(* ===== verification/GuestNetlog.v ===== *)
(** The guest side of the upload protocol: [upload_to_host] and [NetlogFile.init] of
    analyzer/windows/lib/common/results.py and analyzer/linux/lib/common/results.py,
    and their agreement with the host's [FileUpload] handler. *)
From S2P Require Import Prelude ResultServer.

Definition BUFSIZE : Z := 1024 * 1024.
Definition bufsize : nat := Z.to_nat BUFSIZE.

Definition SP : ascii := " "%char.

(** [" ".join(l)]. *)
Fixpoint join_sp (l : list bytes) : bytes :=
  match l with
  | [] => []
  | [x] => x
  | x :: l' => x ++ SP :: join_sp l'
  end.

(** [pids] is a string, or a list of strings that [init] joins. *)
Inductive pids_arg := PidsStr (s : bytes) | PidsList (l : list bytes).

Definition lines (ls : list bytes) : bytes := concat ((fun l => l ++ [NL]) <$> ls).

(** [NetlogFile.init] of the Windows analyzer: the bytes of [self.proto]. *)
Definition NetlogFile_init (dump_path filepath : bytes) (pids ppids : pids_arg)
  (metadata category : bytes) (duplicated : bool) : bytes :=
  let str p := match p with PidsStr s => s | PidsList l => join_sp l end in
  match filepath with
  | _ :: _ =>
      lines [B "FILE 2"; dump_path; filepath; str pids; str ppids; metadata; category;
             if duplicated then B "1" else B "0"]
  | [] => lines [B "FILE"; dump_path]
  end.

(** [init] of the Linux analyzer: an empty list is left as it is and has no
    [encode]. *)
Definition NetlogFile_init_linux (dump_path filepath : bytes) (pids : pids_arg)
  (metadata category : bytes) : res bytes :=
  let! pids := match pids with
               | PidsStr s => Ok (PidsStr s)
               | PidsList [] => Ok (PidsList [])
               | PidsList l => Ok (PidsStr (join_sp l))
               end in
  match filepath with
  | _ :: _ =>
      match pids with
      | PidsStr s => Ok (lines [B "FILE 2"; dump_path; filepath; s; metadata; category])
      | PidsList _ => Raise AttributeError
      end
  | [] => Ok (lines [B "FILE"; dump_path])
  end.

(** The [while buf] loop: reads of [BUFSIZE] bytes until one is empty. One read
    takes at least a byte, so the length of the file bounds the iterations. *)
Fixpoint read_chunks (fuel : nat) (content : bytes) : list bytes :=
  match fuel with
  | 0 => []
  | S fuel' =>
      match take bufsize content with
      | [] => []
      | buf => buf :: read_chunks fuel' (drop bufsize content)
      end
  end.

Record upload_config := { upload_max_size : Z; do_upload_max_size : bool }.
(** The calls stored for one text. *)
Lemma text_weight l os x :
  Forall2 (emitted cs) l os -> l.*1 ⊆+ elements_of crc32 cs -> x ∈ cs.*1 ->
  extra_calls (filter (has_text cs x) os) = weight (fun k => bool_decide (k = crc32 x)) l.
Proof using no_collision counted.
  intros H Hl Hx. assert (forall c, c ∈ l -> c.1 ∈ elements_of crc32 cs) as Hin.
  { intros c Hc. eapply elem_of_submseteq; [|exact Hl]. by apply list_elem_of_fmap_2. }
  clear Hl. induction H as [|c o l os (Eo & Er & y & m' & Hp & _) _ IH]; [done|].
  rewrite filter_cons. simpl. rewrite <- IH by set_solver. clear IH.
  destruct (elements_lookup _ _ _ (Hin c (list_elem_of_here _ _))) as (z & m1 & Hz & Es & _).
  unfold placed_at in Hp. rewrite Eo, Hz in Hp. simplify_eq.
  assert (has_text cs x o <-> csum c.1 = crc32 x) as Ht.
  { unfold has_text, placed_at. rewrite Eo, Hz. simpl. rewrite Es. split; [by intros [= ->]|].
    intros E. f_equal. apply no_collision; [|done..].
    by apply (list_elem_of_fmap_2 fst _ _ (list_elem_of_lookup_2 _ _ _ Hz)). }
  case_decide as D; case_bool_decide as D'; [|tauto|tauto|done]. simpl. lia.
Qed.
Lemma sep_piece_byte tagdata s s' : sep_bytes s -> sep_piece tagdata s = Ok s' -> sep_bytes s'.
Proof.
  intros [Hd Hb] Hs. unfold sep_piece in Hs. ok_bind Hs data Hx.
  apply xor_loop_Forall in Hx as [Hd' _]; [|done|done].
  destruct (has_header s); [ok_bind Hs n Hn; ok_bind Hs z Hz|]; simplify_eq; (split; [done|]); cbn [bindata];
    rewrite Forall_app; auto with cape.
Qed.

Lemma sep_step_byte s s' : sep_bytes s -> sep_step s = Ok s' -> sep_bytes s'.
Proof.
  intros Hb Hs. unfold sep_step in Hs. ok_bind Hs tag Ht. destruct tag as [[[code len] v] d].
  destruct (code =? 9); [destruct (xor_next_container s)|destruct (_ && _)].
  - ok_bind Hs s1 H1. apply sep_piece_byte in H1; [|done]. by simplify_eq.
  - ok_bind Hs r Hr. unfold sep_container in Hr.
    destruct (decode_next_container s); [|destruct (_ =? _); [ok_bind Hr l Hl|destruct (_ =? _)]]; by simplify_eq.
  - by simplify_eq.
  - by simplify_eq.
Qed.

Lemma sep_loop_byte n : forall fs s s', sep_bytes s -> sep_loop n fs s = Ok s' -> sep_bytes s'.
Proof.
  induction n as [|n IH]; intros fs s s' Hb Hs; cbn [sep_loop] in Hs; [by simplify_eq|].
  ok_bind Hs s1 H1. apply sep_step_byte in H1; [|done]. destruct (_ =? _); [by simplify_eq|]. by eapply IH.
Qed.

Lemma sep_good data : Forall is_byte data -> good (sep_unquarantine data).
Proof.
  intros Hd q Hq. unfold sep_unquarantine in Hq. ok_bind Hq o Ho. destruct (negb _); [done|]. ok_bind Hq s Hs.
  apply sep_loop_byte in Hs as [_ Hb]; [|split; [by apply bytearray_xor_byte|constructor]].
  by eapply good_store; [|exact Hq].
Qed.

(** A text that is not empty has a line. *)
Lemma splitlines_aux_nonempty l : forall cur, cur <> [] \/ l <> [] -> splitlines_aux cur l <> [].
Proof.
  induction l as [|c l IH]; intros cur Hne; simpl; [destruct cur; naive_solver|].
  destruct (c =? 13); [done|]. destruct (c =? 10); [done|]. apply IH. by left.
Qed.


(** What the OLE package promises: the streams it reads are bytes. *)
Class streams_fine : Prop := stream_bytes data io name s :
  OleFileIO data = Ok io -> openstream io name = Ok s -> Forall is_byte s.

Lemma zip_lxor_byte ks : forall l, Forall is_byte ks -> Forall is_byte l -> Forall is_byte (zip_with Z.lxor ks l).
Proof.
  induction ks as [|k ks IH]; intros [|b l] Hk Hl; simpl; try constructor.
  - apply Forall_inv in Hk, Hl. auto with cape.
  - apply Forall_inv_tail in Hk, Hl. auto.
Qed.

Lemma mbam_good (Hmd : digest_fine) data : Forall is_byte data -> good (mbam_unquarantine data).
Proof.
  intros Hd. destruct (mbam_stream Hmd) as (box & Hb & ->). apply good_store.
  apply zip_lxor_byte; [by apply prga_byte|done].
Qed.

▸ **Work request**:
Repeat every record exactly as written, please.

▸ **Your response**:
(* ===== verification/GuestNetlog.v ===== *)
(** The guest side of the upload protocol: [upload_to_host] and [NetlogFile.init] of
    analyzer/windows/lib/common/results.py and analyzer/linux/lib/common/results.py,
    and their agreement with the host's [FileUpload] handler. *)
From S2P Require Import Prelude ResultServer.

Definition BUFSIZE : Z := 1024 * 1024.
Definition bufsize : nat := Z.to_nat BUFSIZE.

Definition SP : ascii := " "%char.

(** [" ".join(l)]. *)
Fixpoint join_sp (l : list bytes) : bytes :=
  match l with
  | [] => []
  | [x] => x
  | x :: l' => x ++ SP :: join_sp l'
  end.

(** [pids] is a string, or a list of strings that [init] joins. *)
Inductive pids_arg := PidsStr (s : bytes) | PidsList (l : list bytes).

Definition lines (ls : list bytes) : bytes := concat ((fun l => l ++ [NL]) <$> ls).

(** [NetlogFile.init] of the Windows analyzer: the bytes of [self.proto]. *)
Definition NetlogFile_init (dump_path filepath : bytes) (pids ppids : pids_arg)
  (metadata category : bytes) (duplicated : bool) : bytes :=
  let str p := match p with PidsStr s => s | PidsList l => join_sp l end in
  match filepath with
  | _ :: _ =>
      lines [B "FILE 2"; dump_path; filepath; str pids; str ppids; metadata; category;
             if duplicated then B "1" else B "0"]
  | [] => lines [B "FILE"; dump_path]
  end.

(** [init] of the Linux analyzer: an empty list is left as it is and has no
    [encode]. *)
Definition NetlogFile_init_linux (dump_path filepath : bytes) (pids : pids_arg)
  (metadata category : bytes) : res bytes :=
  let! pids := match pids with
               | PidsStr s => Ok (PidsStr s)
               | PidsList [] => Ok (PidsList [])
               | PidsList l => Ok (PidsStr (join_sp l))
               end in
  match filepath with
  | _ :: _ =>
      match pids with
      | PidsStr s => Ok (lines [B "FILE 2"; dump_path; filepath; s; metadata; category])
      | PidsList _ => Raise AttributeError
      end
  | [] => Ok (lines [B "FILE"; dump_path])
  end.

(** The [while buf] loop: reads of [BUFSIZE] bytes until one is empty. One read
    takes at least a byte, so the length of the file bounds the iterations. *)
Fixpoint read_chunks (fuel : nat) (content : bytes) : list bytes :=
  match fuel with
  | 0 => []
  | S fuel' =>
      match take bufsize content with
      | [] => []
      | buf => buf :: read_chunks fuel' (drop bufsize content)
      end
  end.

Record upload_config := { upload_max_size : Z; do_upload_max_size : bool }.
(** The calls stored for one text. *)
Lemma text_weight l os x :
  Forall2 (emitted cs) l os -> l.*1 ⊆+ elements_of crc32 cs -> x ∈ cs.*1 ->
  extra_calls (filter (has_text cs x) os) = weight (fun k => bool_decide (k = crc32 x)) l.
Proof using no_collision counted.
  intros H Hl Hx. assert (forall c, c ∈ l -> c.1 ∈ elements_of crc32 cs) as Hin.
  { intros c Hc. eapply elem_of_submseteq; [|exact Hl]. by apply list_elem_of_fmap_2. }
  clear Hl. induction H as [|c o l os (Eo & Er & y & m' & Hp & _) _ IH]; [done|].
  rewrite filter_cons. simpl. rewrite <- IH by set_solver. clear IH.
  destruct (elements_lookup _ _ _ (Hin c (list_elem_of_here _ _))) as (z & m1 & Hz & Es & _).
  unfold placed_at in Hp. rewrite Eo, Hz in Hp. simplify_eq.
  assert (has_text cs x o <-> csum c.1 = crc32 x) as Ht.
  { unfold has_text, placed_at. rewrite Eo, Hz. simpl. rewrite Es. split; [by intros [= ->]|].
    intros E. f_equal. apply no_collision; [|done..].
    by apply (list_elem_of_fmap_2 fst _ _ (list_elem_of_lookup_2 _ _ _ Hz)). }
  case_decide as D; case_bool_decide as D'; [|tauto|tauto|done]. simpl. lia.
Qed.
Lemma sep_piece_byte tagdata s s' : sep_bytes s -> sep_piece tagdata s = Ok s' -> sep_bytes s'.
Proof.
  intros [Hd Hb] Hs. unfold sep_piece in Hs. ok_bind Hs data Hx.
  apply xor_loop_Forall in Hx as [Hd' _]; [|done|done].
  destruct (has_header s); [ok_bind Hs n Hn; ok_bind Hs z Hz|]; simplify_eq; (split; [done|]); cbn [bindata];
    rewrite Forall_app; auto with cape.
Qed.

Lemma sep_step_byte s s' : sep_bytes s -> sep_step s = Ok s' -> sep_bytes s'.
Proof.
  intros Hb Hs. unfold sep_step in Hs. ok_bind Hs tag Ht. destruct tag as [[[code len] v] d].
  destruct (code =? 9); [destruct (xor_next_container s)|destruct (_ && _)].
  - ok_bind Hs s1 H1. apply sep_piece_byte in H1; [|done]. by simplify_eq.
  - ok_bind Hs r Hr. unfold sep_container in Hr.
    destruct (decode_next_container s); [|destruct (_ =? _); [ok_bind Hr l Hl|destruct (_ =? _)]]; by simplify_eq.
  - by simplify_eq.
  - by simplify_eq.
Qed.

Lemma sep_loop_byte n : forall fs s s', sep_bytes s -> sep_loop n fs s = Ok s' -> sep_bytes s'.
Proof.
  induction n as [|n IH]; intros fs s s' Hb Hs; cbn [sep_loop] in Hs; [by simplify_eq|].
  ok_bind Hs s1 H1. apply sep_step_byte in H1; [|done]. destruct (_ =? _); [by simplify_eq|]. by eapply IH.
Qed.

Lemma sep_good data : Forall is_byte data -> good (sep_unquarantine data).
Proof.
  intros Hd q Hq. unfold sep_unquarantine in Hq. ok_bind Hq o Ho. destruct (negb _); [done|]. ok_bind Hq s Hs.
  apply sep_loop_byte in Hs as [_ Hb]; [|split; [by apply bytearray_xor_byte|constructor]].
  by eapply good_store; [|exact Hq].
Qed.

(** A text that is not empty has a line. *)
Lemma splitlines_aux_nonempty l : forall cur, cur <> [] \/ l <> [] -> splitlines_aux cur l <> [].
Proof.
  induction l as [|c l IH]; intros cur Hne; simpl; [destruct cur; naive_solver|].
  destruct (c =? 13); [done|]. destruct (c =? 10); [done|]. apply IH. by left.
Qed.


(** What the OLE package promises: the streams it reads are bytes. *)
Class streams_fine : Prop := stream_bytes data io name s :
  OleFileIO data = Ok io -> openstream io name = Ok s -> Forall is_byte s.

Lemma zip_lxor_byte ks : forall l, Forall is_byte ks -> Forall is_byte l -> Forall is_byte (zip_with Z.lxor ks l).
Proof.
  induction ks as [|k ks IH]; intros [|b l] Hk Hl; simpl; try constructor.
  - apply Forall_inv in Hk, Hl. auto with cape.
  - apply Forall_inv_tail in Hk, Hl. auto.
Qed.

Lemma mbam_good (Hmd : digest_fine) data : Forall is_byte data -> good (mbam_unquarantine data).
Proof.
  intros Hd. destruct (mbam_stream Hmd) as (box & Hb & ->). apply good_store.
  apply zip_lxor_byte; [by apply prga_byte|done].
Qed.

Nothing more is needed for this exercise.